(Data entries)

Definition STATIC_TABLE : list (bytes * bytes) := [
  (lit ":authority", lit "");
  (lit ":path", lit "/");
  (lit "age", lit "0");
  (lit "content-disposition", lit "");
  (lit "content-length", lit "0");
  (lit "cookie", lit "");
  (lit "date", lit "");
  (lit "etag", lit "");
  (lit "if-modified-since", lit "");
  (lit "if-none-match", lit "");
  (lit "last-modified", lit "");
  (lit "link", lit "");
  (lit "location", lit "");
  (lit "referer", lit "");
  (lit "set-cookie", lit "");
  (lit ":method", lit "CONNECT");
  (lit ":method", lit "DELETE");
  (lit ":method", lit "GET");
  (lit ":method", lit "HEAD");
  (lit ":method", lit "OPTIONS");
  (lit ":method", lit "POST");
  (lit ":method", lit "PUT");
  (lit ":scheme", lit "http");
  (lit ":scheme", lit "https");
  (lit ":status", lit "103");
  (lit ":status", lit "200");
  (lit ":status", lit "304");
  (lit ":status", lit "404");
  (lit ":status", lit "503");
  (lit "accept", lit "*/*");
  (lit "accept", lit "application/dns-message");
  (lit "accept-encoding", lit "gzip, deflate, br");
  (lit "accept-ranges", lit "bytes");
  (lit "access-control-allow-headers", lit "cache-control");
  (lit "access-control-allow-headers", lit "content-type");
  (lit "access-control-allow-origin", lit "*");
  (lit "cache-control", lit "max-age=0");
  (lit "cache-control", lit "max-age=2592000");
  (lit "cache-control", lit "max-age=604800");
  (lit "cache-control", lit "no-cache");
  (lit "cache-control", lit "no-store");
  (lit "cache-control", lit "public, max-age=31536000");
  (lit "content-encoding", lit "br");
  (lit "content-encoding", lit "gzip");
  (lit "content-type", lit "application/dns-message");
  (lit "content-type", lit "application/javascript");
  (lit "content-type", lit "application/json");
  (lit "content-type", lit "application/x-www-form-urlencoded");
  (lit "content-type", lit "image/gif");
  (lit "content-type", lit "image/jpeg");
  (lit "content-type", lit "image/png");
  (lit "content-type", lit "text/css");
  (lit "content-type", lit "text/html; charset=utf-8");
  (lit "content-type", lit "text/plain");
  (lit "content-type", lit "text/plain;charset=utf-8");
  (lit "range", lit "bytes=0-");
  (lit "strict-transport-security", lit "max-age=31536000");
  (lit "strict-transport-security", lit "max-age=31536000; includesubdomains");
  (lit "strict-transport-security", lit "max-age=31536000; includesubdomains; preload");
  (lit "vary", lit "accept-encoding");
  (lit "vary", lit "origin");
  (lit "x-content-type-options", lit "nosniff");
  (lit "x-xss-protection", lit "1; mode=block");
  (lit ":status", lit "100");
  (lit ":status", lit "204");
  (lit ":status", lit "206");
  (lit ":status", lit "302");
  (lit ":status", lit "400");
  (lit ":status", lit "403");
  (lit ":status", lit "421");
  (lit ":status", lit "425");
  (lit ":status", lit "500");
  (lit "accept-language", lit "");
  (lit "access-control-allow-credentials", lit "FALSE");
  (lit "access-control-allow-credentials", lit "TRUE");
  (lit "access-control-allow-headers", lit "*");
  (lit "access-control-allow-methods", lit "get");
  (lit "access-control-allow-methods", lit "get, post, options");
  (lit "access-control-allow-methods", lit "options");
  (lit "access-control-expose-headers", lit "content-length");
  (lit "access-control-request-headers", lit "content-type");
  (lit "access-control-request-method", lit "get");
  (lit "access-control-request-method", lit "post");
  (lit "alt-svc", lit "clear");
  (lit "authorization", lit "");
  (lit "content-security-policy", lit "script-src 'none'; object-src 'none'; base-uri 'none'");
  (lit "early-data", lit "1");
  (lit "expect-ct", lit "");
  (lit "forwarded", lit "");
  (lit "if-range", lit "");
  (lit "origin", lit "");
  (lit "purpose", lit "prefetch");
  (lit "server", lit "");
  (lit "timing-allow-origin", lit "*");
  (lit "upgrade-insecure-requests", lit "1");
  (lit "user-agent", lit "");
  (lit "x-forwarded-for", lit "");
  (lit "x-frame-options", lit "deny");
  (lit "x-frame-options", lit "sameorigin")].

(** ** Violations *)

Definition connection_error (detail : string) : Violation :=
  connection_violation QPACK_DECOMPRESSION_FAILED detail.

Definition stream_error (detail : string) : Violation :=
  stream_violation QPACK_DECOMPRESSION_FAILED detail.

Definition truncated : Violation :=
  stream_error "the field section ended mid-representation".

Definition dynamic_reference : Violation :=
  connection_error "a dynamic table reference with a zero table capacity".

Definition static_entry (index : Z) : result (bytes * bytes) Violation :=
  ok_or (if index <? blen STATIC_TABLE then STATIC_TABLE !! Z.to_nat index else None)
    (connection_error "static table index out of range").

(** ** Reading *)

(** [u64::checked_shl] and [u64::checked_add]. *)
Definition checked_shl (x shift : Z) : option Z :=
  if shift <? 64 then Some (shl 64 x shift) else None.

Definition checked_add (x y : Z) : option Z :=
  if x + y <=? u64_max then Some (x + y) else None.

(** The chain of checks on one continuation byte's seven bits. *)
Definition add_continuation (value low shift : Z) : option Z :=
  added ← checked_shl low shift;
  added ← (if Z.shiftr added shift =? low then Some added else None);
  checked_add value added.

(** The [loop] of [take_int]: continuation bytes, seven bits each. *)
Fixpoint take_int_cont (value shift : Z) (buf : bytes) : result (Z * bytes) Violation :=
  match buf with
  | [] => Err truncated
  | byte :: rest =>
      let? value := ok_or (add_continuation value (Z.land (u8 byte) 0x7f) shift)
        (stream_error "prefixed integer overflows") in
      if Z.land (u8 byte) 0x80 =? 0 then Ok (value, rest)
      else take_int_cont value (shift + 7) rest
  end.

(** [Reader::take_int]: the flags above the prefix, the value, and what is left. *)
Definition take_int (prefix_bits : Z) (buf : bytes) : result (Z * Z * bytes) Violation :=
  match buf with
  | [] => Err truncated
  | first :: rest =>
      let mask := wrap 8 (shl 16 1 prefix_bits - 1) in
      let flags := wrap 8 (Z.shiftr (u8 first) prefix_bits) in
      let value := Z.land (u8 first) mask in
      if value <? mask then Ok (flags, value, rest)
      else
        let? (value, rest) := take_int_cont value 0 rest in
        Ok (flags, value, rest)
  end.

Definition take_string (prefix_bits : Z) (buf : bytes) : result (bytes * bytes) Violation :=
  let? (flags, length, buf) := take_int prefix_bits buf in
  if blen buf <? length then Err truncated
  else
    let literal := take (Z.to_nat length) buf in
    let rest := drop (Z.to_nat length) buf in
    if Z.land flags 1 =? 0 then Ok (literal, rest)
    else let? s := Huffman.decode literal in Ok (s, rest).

- [TASK DIRECTIONS]: The records above should all be quoted exactly, please.

- [ANSWER FOR THIS EXERCISE]:
Definition STATIC_TABLE : list (bytes * bytes) := [
  (lit ":authority", lit "");
  (lit ":path", lit "/");
  (lit "age", lit "0");
  (lit "content-disposition", lit "");
  (lit "content-length", lit "0");
  (lit "cookie", lit "");
  (lit "date", lit "");
  (lit "etag", lit "");
  (lit "if-modified-since", lit "");
  (lit "if-none-match", lit "");
  (lit "last-modified", lit "");
  (lit "link", lit "");
  (lit "location", lit "");
  (lit "referer", lit "");
  (lit "set-cookie", lit "");
  (lit ":method", lit "CONNECT");
  (lit ":method", lit "DELETE");
  (lit ":method", lit "GET");
  (lit ":method", lit "HEAD");
  (lit ":method", lit "OPTIONS");
  (lit ":method", lit "POST");
  (lit ":method", lit "PUT");
  (lit ":scheme", lit "http");
  (lit ":scheme", lit "https");
  (lit ":status", lit "103");
  (lit ":status", lit "200");
  (lit ":status", lit "304");
  (lit ":status", lit "404");
  (lit ":status", lit "503");
  (lit "accept", lit "*/*");
  (lit "accept", lit "application/dns-message");
  (lit "accept-encoding", lit "gzip, deflate, br");
  (lit "accept-ranges", lit "bytes");
  (lit "access-control-allow-headers", lit "cache-control");
  (lit "access-control-allow-headers", lit "content-type");
  (lit "access-control-allow-origin", lit "*");
  (lit "cache-control", lit "max-age=0");
  (lit "cache-control", lit "max-age=2592000");
  (lit "cache-control", lit "max-age=604800");
  (lit "cache-control", lit "no-cache");
  (lit "cache-control", lit "no-store");
  (lit "cache-control", lit "public, max-age=31536000");
  (lit "content-encoding", lit "br");
  (lit "content-encoding", lit "gzip");
  (lit "content-type", lit "application/dns-message");
  (lit "content-type", lit "application/javascript");
  (lit "content-type", lit "application/json");
  (lit "content-type", lit "application/x-www-form-urlencoded");
  (lit "content-type", lit "image/gif");
  (lit "content-type", lit "image/jpeg");
  (lit "content-type", lit "image/png");
  (lit "content-type", lit "text/css");
  (lit "content-type", lit "text/html; charset=utf-8");
  (lit "content-type", lit "text/plain");
  (lit "content-type", lit "text/plain;charset=utf-8");
  (lit "range", lit "bytes=0-");
  (lit "strict-transport-security", lit "max-age=31536000");
  (lit "strict-transport-security", lit "max-age=31536000; includesubdomains");
  (lit "strict-transport-security", lit "max-age=31536000; includesubdomains; preload");
  (lit "vary", lit "accept-encoding");
  (lit "vary", lit "origin");
  (lit "x-content-type-options", lit "nosniff");
  (lit "x-xss-protection", lit "1; mode=block");
  (lit ":status", lit "100");
  (lit ":status", lit "204");
  (lit ":status", lit "206");
  (lit ":status", lit "302");
  (lit ":status", lit "400");
  (lit ":status", lit "403");
  (lit ":status", lit "421");
  (lit ":status", lit "425");
  (lit ":status", lit "500");
  (lit "accept-language", lit "");
  (lit "access-control-allow-credentials", lit "FALSE");
  (lit "access-control-allow-credentials", lit "TRUE");
  (lit "access-control-allow-headers", lit "*");
  (lit "access-control-allow-methods", lit "get");
  (lit "access-control-allow-methods", lit "get, post, options");
  (lit "access-control-allow-methods", lit "options");
  (lit "access-control-expose-headers", lit "content-length");
  (lit "access-control-request-headers", lit "content-type");
  (lit "access-control-request-method", lit "get");
  (lit "access-control-request-method", lit "post");
  (lit "alt-svc", lit "clear");
  (lit "authorization", lit "");
  (lit "content-security-policy", lit "script-src 'none'; object-src 'none'; base-uri 'none'");
  (lit "early-data", lit "1");
  (lit "expect-ct", lit "");
  (lit "forwarded", lit "");
  (lit "if-range", lit "");
  (lit "origin", lit "");
  (lit "purpose", lit "prefetch");
  (lit "server", lit "");
  (lit "timing-allow-origin", lit "*");
  (lit "upgrade-insecure-requests", lit "1");
  (lit "user-agent", lit "");
  (lit "x-forwarded-for", lit "");
  (lit "x-frame-options", lit "deny");
  (lit "x-frame-options", lit "sameorigin")].

(** ** Violations *)

Definition connection_error (detail : string) : Violation :=
  connection_violation QPACK_DECOMPRESSION_FAILED detail.

Definition stream_error (detail : string) : Violation :=
  stream_violation QPACK_DECOMPRESSION_FAILED detail.

Definition truncated : Violation :=
  stream_error "the field section ended mid-representation".

Definition dynamic_reference : Violation :=
  connection_error "a dynamic table reference with a zero table capacity".

Definition static_entry (index : Z) : result (bytes * bytes) Violation :=
  ok_or (if index <? blen STATIC_TABLE then STATIC_TABLE !! Z.to_nat index else None)
    (connection_error "static table index out of range").

(** ** Reading *)

(** [u64::checked_shl] and [u64::checked_add]. *)
Definition checked_shl (x shift : Z) : option Z :=
  if shift <? 64 then Some (shl 64 x shift) else None.

Definition checked_add (x y : Z) : option Z :=
  if x + y <=? u64_max then Some (x + y) else None.

(** The chain of checks on one continuation byte's seven bits. *)
Definition add_continuation (value low shift : Z) : option Z :=
  added ← checked_shl low shift;
  added ← (if Z.shiftr added shift =? low then Some added else None);
  checked_add value added.

(** The [loop] of [take_int]: continuation bytes, seven bits each. *)
Fixpoint take_int_cont (value shift : Z) (buf : bytes) : result (Z * bytes) Violation :=
  match buf with
  | [] => Err truncated
  | byte :: rest =>
      let? value := ok_or (add_continuation value (Z.land (u8 byte) 0x7f) shift)
        (stream_error "prefixed integer overflows") in
      if Z.land (u8 byte) 0x80 =? 0 then Ok (value, rest)
      else take_int_cont value (shift + 7) rest
  end.

(** [Reader::take_int]: the flags above the prefix, the value, and what is left. *)
Definition take_int (prefix_bits : Z) (buf : bytes) : result (Z * Z * bytes) Violation :=
  match buf with
  | [] => Err truncated
  | first :: rest =>
      let mask := wrap 8 (shl 16 1 prefix_bits - 1) in
      let flags := wrap 8 (Z.shiftr (u8 first) prefix_bits) in
      let value := Z.land (u8 first) mask in
      if value <? mask then Ok (flags, value, rest)
      else
        let? (value, rest) := take_int_cont value 0 rest in
        Ok (flags, value, rest)
  end.

Definition take_string (prefix_bits : Z) (buf : bytes) : result (bytes * bytes) Violation :=
  let? (flags, length, buf) := take_int prefix_bits buf in
  if blen buf <? length then Err truncated
  else
    let literal := take (Z.to_nat length) buf in
    let rest := drop (Z.to_nat length) buf in
    if Z.land flags 1 =? 0 then Ok (literal, rest)
    else let? s := Huffman.decode literal in Ok (s, rest).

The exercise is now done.